* _Instructions to follow_
Restate word for word the lines of the entries below, starting with the line that holds "Section Box." and ending with the line that holds "about boxes start", and no others.

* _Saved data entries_
=====

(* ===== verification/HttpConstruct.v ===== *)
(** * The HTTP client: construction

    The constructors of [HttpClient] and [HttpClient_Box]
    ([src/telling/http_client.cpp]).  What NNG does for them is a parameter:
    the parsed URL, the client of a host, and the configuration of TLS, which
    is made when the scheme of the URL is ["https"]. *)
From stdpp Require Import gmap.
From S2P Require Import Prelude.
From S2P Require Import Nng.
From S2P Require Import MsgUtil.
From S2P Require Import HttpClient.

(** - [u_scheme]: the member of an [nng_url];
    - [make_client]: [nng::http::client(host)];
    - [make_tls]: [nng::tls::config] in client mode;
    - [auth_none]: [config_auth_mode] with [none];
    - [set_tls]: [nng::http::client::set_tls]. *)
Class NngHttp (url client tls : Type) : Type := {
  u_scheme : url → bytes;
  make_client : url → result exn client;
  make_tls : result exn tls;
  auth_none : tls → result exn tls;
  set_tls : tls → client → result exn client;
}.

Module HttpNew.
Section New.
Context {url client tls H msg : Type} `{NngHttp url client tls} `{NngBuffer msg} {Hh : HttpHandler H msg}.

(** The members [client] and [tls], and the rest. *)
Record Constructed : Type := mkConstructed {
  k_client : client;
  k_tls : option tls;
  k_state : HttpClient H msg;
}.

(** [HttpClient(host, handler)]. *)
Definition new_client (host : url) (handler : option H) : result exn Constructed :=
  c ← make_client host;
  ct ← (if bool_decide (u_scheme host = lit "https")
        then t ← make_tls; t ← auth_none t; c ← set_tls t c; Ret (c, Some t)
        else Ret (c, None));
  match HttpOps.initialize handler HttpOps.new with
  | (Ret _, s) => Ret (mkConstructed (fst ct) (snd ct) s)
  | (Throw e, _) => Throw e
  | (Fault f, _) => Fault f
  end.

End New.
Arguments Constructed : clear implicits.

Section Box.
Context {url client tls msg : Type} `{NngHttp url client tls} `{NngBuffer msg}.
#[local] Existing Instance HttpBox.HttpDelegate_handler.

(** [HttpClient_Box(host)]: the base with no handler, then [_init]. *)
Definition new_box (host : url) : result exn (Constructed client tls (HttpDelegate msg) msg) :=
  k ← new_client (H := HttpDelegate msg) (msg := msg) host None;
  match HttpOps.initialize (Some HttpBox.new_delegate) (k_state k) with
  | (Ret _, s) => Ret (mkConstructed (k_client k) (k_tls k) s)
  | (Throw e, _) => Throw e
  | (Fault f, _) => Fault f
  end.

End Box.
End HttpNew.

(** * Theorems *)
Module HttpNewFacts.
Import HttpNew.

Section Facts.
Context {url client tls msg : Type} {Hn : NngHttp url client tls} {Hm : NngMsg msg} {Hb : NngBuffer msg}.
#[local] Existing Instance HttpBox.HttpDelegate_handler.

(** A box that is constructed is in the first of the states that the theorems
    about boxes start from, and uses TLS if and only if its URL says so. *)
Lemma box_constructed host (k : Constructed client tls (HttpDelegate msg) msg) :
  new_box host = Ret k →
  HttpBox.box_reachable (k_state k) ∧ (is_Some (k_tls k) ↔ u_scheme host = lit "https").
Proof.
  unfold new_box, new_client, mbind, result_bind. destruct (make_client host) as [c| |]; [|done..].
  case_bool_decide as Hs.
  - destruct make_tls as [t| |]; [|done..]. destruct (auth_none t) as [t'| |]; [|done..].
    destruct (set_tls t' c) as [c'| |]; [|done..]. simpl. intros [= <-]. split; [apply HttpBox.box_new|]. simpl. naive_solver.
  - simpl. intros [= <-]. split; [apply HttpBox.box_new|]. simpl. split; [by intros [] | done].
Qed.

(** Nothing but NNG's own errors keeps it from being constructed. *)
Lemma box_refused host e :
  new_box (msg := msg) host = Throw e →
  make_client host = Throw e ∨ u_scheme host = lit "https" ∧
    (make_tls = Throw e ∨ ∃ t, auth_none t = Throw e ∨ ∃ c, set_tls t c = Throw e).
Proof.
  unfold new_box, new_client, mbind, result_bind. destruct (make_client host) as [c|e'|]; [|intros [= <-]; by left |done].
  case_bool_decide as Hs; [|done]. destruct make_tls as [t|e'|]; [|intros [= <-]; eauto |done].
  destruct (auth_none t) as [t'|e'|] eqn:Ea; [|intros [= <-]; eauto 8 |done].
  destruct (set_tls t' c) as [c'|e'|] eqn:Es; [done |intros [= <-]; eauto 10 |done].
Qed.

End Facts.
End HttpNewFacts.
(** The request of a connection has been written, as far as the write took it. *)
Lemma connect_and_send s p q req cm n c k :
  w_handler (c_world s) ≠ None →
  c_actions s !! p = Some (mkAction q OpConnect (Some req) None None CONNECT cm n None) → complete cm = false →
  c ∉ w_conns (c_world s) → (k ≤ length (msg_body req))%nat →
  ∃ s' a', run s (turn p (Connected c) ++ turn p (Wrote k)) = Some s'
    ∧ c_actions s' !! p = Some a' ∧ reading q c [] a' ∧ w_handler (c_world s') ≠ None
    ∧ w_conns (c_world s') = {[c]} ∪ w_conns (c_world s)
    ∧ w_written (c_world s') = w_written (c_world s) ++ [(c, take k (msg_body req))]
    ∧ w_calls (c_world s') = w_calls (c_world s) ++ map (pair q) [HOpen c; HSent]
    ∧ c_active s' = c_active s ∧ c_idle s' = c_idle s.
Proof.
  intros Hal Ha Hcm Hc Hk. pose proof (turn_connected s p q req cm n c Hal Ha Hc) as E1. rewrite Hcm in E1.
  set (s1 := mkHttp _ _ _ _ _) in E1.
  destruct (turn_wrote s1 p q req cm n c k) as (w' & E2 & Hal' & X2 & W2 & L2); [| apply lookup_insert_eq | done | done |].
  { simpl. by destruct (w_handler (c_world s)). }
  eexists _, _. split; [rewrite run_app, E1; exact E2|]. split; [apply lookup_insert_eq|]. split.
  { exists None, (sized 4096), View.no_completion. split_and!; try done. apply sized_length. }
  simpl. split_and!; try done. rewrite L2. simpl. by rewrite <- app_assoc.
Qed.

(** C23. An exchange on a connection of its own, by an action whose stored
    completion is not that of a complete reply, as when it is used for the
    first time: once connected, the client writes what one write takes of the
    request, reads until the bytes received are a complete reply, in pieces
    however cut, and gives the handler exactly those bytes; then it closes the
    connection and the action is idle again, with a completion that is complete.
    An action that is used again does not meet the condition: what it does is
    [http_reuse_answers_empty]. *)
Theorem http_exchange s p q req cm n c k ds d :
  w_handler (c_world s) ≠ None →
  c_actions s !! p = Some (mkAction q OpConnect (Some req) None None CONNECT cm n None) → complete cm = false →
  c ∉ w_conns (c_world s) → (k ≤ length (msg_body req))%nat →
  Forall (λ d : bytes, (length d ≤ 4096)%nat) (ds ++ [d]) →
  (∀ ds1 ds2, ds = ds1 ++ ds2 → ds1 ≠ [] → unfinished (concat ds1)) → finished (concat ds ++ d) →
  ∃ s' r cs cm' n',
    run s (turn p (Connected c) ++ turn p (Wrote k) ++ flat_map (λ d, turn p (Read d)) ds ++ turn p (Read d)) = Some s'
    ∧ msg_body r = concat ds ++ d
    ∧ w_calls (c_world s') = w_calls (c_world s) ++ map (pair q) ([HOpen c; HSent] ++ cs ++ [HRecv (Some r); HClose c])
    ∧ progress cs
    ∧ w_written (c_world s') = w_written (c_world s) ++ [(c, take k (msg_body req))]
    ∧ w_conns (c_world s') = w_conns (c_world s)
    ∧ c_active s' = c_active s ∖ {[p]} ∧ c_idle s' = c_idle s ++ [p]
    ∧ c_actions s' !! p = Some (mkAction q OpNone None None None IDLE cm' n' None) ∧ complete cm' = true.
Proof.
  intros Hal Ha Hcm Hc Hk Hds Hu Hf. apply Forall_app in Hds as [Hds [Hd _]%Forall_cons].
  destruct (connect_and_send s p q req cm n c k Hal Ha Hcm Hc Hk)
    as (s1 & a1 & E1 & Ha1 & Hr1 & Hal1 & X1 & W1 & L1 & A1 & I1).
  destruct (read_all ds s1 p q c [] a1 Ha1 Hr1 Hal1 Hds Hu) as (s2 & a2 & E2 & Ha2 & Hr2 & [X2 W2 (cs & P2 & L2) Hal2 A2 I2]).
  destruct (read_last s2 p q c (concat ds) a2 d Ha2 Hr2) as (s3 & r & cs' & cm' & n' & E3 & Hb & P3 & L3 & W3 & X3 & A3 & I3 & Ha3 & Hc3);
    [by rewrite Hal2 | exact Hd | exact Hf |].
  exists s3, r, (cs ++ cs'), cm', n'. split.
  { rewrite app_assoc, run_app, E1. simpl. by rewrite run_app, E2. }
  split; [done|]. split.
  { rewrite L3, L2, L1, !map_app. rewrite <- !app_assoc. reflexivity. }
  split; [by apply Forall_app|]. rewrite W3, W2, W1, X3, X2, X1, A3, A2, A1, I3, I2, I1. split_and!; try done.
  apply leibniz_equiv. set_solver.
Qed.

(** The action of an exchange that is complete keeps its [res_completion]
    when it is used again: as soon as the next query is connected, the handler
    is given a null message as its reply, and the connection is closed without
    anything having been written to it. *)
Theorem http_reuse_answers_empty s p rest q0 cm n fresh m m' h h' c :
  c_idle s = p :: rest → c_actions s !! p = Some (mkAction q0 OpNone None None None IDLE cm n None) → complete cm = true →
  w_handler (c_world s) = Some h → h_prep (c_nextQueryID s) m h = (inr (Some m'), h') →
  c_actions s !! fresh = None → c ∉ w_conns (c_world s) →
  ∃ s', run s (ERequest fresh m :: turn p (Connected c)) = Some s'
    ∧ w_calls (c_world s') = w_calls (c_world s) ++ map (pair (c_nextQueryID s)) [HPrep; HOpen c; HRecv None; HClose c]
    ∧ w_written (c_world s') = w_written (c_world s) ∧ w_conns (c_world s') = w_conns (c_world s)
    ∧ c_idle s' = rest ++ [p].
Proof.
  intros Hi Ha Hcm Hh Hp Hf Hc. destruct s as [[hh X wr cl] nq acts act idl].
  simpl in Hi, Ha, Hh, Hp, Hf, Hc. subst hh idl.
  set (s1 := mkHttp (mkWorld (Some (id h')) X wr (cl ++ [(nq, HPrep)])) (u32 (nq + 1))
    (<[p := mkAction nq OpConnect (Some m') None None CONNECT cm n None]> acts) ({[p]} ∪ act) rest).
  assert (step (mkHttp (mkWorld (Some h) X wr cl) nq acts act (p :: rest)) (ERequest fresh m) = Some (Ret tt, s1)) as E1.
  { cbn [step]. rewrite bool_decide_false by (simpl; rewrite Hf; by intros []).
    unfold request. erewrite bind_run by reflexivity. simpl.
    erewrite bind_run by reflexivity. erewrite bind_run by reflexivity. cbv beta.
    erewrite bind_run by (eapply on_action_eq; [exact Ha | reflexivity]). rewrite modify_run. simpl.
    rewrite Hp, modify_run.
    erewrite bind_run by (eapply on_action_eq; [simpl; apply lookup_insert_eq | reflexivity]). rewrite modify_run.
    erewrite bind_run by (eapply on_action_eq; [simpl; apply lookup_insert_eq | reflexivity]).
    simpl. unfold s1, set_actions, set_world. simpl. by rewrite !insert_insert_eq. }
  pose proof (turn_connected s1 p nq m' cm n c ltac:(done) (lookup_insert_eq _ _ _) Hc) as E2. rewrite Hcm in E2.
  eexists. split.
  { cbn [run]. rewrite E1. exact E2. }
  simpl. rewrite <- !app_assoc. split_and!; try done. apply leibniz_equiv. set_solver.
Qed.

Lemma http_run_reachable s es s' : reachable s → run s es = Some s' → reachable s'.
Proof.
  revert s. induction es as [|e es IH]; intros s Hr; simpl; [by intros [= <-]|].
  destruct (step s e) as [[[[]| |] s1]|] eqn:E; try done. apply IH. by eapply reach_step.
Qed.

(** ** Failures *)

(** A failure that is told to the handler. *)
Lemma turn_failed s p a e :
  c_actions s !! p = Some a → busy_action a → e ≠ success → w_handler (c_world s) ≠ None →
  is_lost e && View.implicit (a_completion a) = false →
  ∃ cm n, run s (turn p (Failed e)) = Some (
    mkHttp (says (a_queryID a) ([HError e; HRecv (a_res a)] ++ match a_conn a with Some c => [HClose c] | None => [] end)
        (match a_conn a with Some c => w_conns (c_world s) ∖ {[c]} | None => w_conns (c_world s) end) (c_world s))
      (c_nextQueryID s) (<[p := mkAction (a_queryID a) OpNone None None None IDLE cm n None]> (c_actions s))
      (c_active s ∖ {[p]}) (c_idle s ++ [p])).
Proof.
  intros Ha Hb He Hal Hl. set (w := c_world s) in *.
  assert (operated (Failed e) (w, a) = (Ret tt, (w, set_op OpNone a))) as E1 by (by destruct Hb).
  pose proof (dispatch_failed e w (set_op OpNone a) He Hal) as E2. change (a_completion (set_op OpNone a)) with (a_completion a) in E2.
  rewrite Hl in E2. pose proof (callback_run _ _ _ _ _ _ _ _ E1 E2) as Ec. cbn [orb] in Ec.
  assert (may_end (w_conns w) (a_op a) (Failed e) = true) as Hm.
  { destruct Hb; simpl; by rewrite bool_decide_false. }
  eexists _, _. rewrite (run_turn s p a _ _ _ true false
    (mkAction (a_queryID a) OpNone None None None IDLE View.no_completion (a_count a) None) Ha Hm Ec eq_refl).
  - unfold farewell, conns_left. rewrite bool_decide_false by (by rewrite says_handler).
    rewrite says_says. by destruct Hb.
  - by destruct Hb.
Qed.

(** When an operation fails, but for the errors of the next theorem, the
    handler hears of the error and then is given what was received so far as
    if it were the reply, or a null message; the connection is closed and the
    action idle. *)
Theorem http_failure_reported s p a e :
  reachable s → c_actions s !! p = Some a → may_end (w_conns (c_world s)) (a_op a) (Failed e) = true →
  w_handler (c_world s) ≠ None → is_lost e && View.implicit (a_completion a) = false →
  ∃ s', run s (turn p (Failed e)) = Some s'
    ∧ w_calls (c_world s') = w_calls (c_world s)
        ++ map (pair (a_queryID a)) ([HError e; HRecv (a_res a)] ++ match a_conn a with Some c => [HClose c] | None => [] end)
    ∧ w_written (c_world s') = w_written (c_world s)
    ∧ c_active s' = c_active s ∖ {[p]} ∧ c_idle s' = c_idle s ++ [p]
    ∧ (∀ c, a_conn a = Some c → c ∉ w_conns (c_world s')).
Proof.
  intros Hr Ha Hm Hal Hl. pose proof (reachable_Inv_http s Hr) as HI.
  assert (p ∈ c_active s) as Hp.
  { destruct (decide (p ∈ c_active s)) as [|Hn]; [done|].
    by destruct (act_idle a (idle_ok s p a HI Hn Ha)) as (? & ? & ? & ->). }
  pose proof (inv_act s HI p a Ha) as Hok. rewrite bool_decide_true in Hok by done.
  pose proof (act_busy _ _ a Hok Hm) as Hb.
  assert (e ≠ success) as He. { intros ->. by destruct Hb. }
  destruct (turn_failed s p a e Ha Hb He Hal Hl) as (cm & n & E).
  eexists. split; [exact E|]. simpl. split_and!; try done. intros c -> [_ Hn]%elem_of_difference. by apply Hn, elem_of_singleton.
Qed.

=====

* _Output for this task_
Section Box.
Context {url client tls msg : Type} `{NngHttp url client tls} `{NngBuffer msg}.
#[local] Existing Instance HttpBox.HttpDelegate_handler.

(** [HttpClient_Box(host)]: the base with no handler, then [_init]. *)
Definition new_box (host : url) : result exn (Constructed client tls (HttpDelegate msg) msg) :=
  k ← new_client (H := HttpDelegate msg) (msg := msg) host None;
  match HttpOps.initialize (Some HttpBox.new_delegate) (k_state k) with
  | (Ret _, s) => Ret (mkConstructed (k_client k) (k_tls k) s)
  | (Throw e, _) => Throw e
  | (Fault f, _) => Fault f
  end.

End Box.
End HttpNew.

(** * Theorems *)
Module HttpNewFacts.
Import HttpNew.

Section Facts.
Context {url client tls msg : Type} {Hn : NngHttp url client tls} {Hm : NngMsg msg} {Hb : NngBuffer msg}.
#[local] Existing Instance HttpBox.HttpDelegate_handler.

(** A box that is constructed is in the first of the states that the theorems
    about boxes start from, and uses TLS if and only if its URL says so. *)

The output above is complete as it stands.